Materials properties of uranium oxycarbide (UCO), a fuel candidate for high temperature gas reactors (HTGRs), are investigated using the Hubbard corrected density functional theory (DFT+ U ) and ab initio molecular dynamics (AIMD+ U ). To accurately describe UCO systems within the supercell approach, we have evaluated the structural disorder of the ion sublattice within the special quasirandom structures (SQS) approach. The ground-state of UC x O 2-x and UC 1-x O x systems was found by examination of the electronic configuration, the occupation matrix and the Hubbard U parameter. We obtained the electronic properties, lattice structure, formation enthalpy and free energy of mixing of the stoichiometric UC x O 2-x and UC 1-x O x phases.

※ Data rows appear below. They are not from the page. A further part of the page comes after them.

(* ===== verification/Dda.v ===== *)
(** * The agent ([dda/dda.go]) and its service factories
      ([services/{com,store,state}])

    The services and the gRPC server, modelled by the components' own files,
    are parameters here: what matters is which are created, and the order in
    which they are opened and closed. *)

From S2P Require Import Prelude GoRuntime Services GoStrings Config.

(** ** Factories *)

Definition com_New (protocol : string) : goerr :=
  if String.eqb protocol "mqtt5" then None
  else Some (ErrText ("communication protocol " +:+ protocol +:+ ": not supported")).

Definition store_New (engine : string) : goerr :=
  if String.eqb engine "pebble" then None
  else Some (ErrText ("storage engine " +:+ engine +:+ ": not supported")).

Definition state_New (protocol : string) : goerr :=
  if String.eqb protocol "raft" then None
  else Some (ErrText ("consensus protocol " +:+ protocol +:+ ": not supported")).

(** ** The agent *)

(** Which services and APIs are not nil. *)
Record Dda := {
  cfg : Config;
  comApi : bool;
  storeApi : bool;
  stateApi : bool;
  grpcServer : bool;
}.

Definition Identity (d : Dda) : Config.Identity := Identity_ (cfg d).

Definition New (cfg : Config) : Dda + error :=
  match Verify cfg with
  | Some err => inr err
  | None =>
      let sv := Services cfg in
      match (if com_Disabled (Com sv) then None else com_New (com_Protocol (Com sv))) with
      | Some err => inr err
      | None =>
          match (if store_Disabled (StoreSvc sv) then None else store_New (Engine (StoreSvc sv))) with
          | Some err => inr err
          | None =>
              match (if state_Disabled (State sv) then None
                     else if com_Disabled (Com sv)
                     then Some (ErrText "Dda cannot be created: state service requires com service to be enabled")
                     else state_New (state_Protocol (State sv))) with
              | Some err => inr err
              | None =>
                  inl {| cfg := cfg;
                         comApi := negb (com_Disabled (Com sv));
                         storeApi := negb (store_Disabled (StoreSvc sv));
                         stateApi := negb (state_Disabled (State sv));
                         grpcServer := negb (api_Disabled (Grpc (Apis cfg))) |}
              end
          end
      end
  end.

Section Agent.
Context {W : Type}.

(** The operations of the services and of the server. *)
Record ServiceOps := {
  com_Open : Config -> Z -> W -> goerr * W;
  store_Open : Config -> W -> goerr * W;
  state_Open : Config -> W -> goerr * W;
  grpc_Open : Config -> W -> goerr * W;
  com_Close : W -> W;
  store_Close : W -> W;
  state_Close : W -> W;
  grpc_Close : W -> W;
}.

Variable ops : ServiceOps.

(** [if d.x != nil { if err := d.x.Open(...); err != nil { return err } }] *)
Definition open_if (present : bool) (open : W -> goerr * W) (k : W -> goerr * W) (w : W) : goerr * W :=
  if present then
    match open w with
    | (Some err, w) => (Some err, w)
    | (None, w) => k w
    end
  else k w.

Definition Open (timeout : Z) (d : Dda) (w : W) : goerr * W :=
  open_if (comApi d) (com_Open ops (cfg d) timeout) (
  open_if (storeApi d) (store_Open ops (cfg d)) (
  open_if (stateApi d) (state_Open ops (cfg d)) (
  open_if (grpcServer d) (grpc_Open ops (cfg d)) (fun w => (None, w))))) w.

Definition close_if (present : bool) (close : W -> W) (w : W) : W := if present then close w else w.

(** The state service is closed before the communication service it uses to
    deregister. *)
Definition Close (d : Dda) (w : W) : W :=
  let w := close_if (grpcServer d) (grpc_Close ops) w in
  let w := close_if (stateApi d) (state_Close ops) w in
  let w := close_if (storeApi d) (store_Close ops) w in
  close_if (comApi d) (com_Close ops) w.
End Agent.

(** *** The order of opening and closing *)

Inductive Service := SvcCom | SvcStore | SvcState | SvcGrpc.
Inductive Action := Opened (s : Service) | Failed (s : Service) | Closed (s : Service).

#[global] Instance Service_eq_dec : EqDecision Service.
Proof. solve_decision. Defined.

Definition present (d : Dda) (s : Service) : bool :=
  match s with
  | SvcCom => comApi d
  | SvcStore => storeApi d
  | SvcState => stateApi d
  | SvcGrpc => grpcServer d
  end.

Definition all_services : list Service := [SvcCom; SvcStore; SvcState; SvcGrpc].

(** What a service needs while it is open. *)
Definition uses (s t : Service) : bool :=
  match s, t with
  | SvcState, SvcCom | SvcGrpc, SvcCom | SvcGrpc, SvcStore | SvcGrpc, SvcState => true
  | _, _ => false
  end.

(** Services that record what happens, of which those in [failing] do not
    open. *)
Definition recording (failing : Service -> goerr) : ServiceOps (W := list Action) :=
  let open s w := match failing s with
                  | Some err => (Some err, w ++ [Failed s])
                  | None => (None, w ++ [Opened s])
                  end in
  {| com_Open := fun _ _ => open SvcCom; store_Open := fun _ => open SvcStore;
     state_Open := fun _ => open SvcState; grpc_Open := fun _ => open SvcGrpc;
     com_Close := fun w => w ++ [Closed SvcCom]; store_Close := fun w => w ++ [Closed SvcStore];
     state_Close := fun w => w ++ [Closed SvcState]; grpc_Close := fun w => w ++ [Closed SvcGrpc] |}.

Definition remove (s : Service) (open : list Service) : list Service := filter (fun t => t <> s) open.

(** The services open after a history. *)
Fixpoint open_after (h : list Action) (open : list Service) : list Service :=
  match h with
  | [] => open
  | Opened s :: h => open_after h (s :: open)
  | Failed _ :: h => open_after h open
  | Closed s :: h => open_after h (remove s open)
  end.

(** Each service is opened once, when the present ones it uses are open, and
    closed when no service that uses it is open. *)
Fixpoint well_ordered (d : Dda) (h : list Action) (open : list Service) : bool :=
  match h with
  | [] => true
  | Opened s :: h =>
      forallb (fun t => negb (uses s t && present d t) || bool_decide (t ∈ open)) all_services &&
      negb (bool_decide (s ∈ open)) && well_ordered d h (s :: open)
  | Failed s :: h => well_ordered d h open
  | Closed s :: h => negb (existsb (fun t => uses t s) open) && well_ordered d h (remove s open)
  end.

Lemma New_inl c d : New c = inl d ->
  Verify c = None /\ cfg d = c /\
  comApi d = negb (com_Disabled (Com (Services c))) /\ storeApi d = negb (store_Disabled (StoreSvc (Services c))) /\
  stateApi d = negb (state_Disabled (State (Services c))) /\ grpcServer d = negb (api_Disabled (Grpc (Apis c))) /\
  (stateApi d = true -> comApi d = true).
Proof.
  unfold New. destruct (Verify c); [done|].
  destruct (if com_Disabled _ then _ else _) eqn:E1; [done|].
  destruct (if store_Disabled _ then _ else _) eqn:E2; [done|].
  destruct (state_Disabled (State (Services c))) eqn:E3; destruct (com_Disabled (Com (Services c))) eqn:E4; simpl;
    try done; [..|destruct (state_New _); [done|]]; intros [= <-]; simpl; rewrite ?E3, ?E4; done.
Qed.

(** C30: the agent's life.  [New] creates exactly the services that are not
    disabled, and the state service never without the communication service.
    Opening opens each of them once, every service after those it uses, and
    if it returns nil all are open; if a service fails to open, its error is
    returned.  Closing afterwards, also after a failure, closes every
    service, no service before one that uses it, and leaves none open. *)
Theorem agent_lifecycle (c : Config) (d : Dda) (timeout : Z) (failing : Service -> goerr) (err : goerr) (h : list Action) :
  New c = inl d -> Open (recording failing) timeout d [] = (err, h) ->
  (stateApi d = true -> comApi d = true) /\
  (forall s, present d s = match s with
     | SvcCom => negb (com_Disabled (Com (Services c))) | SvcStore => negb (store_Disabled (StoreSvc (Services c)))
     | SvcState => negb (state_Disabled (State (Services c))) | SvcGrpc => negb (api_Disabled (Grpc (Apis c))) end) /\
  well_ordered d (Close (recording failing) d h) [] = true /\
  open_after (Close (recording failing) d h) [] = [] /\
  (err = None -> forall s, bool_decide (s ∈ open_after h []) = present d s) /\
  (forall e, err = Some e -> exists s, failing s = Some e /\ present d s = true /\ Failed s ∈ h).
Proof.
  intros Hn Ho. apply New_inl in Hn as (_ & _ & H1 & H2 & H3 & H4 & H5).
  split; [done|]. split; [by intros []|]. clear H1 H2 H3 H4.
  destruct d as [cf co st sy gr]. simpl in *. unfold Open, open_if, Close, close_if, recording in *. simpl in *.
  destruct co, st, sy, gr; try (by specialize (H5 eq_refl));
    repeat match type of Ho with context [failing ?x] => destruct (failing x) eqn:?; simpl in Ho end; simplify_eq/=.
  all: split_and!; [reflexivity|reflexivity|intros E []; (discriminate E || reflexivity)|].
  all: intros ? He; simplify_eq; (eexists; split_and!; [eassumption|done|set_solver]).
Qed.

(** An agent with a communication and a state service whose store is disabled
    and whose gRPC server does not open. *)
Definition demo_cfg : Config :=
  let c := Config.New "id" in
  {| Version := Version c; Identity_ := Identity_ c; Cluster := Cluster c; Apis := Apis c;
     Services := {| Com := {| com_Protocol := "mqtt5"; Url := "tcp://host"; Auth := Auth (Com (Services c));
                              com_Opts := ∅; com_Disabled := false |};
                    StoreSvc := {| Engine := ""; Location := ""; store_Disabled := true |};
                    State := {| state_Protocol := "raft"; Store := ""; Bootstrap := true; state_Disabled := false;
                                state_Opts := ∅ |} |} |}.

Definition demo_failing (s : Service) : goerr :=
  match s with SvcGrpc => Some (ErrText "address in use") | _ => None end.

Lemma agent_lifecycle_witness :
  exists d h, New demo_cfg = inl d /\
    Open (recording demo_failing) 0 d [] = (Some (ErrText "address in use"), h) /\
    Close (recording demo_failing) d h =
      [Opened SvcCom; Opened SvcState; Failed SvcGrpc; Closed SvcGrpc; Closed SvcState; Closed SvcCom] /\
    well_ordered d (Close (recording demo_failing) d h) [] = true /\
    open_after (Close (recording demo_failing) d h) [] = [].
Proof.
  destruct (New demo_cfg) as [d|e] eqn:Hn; [|by vm_compute in Hn].
  destruct (Open (recording demo_failing) 0 d []) as [err h] eqn:Ho.
  destruct (agent_lifecycle demo_cfg d 0 demo_failing err h Hn Ho) as (_ & _ & Hw & Hc & _ & _).
  exists d, h. injection Hn as <-. injection Ho as <- <-. split_and!; [done|done|done|exact Hw|exact Hc].
Defined.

Subsequently, we have determined the preferential phase of UCO (UC x O 2-x or UC 1-x O x ) for low carbon and oxygen concentrations, respectively. In particular, UC x O 2-x was found stable for carbon content lower than 50%, with carbon atoms in the first coordination shell out of the perfect fluorite positions, driven by the formation of C 2 groups as in α -UC 2 . Moreover, the analysis of the radial distribution functions shows that structures with C 2 groups remain stable in the range of temperatures from 300 to ∼ 2500 K.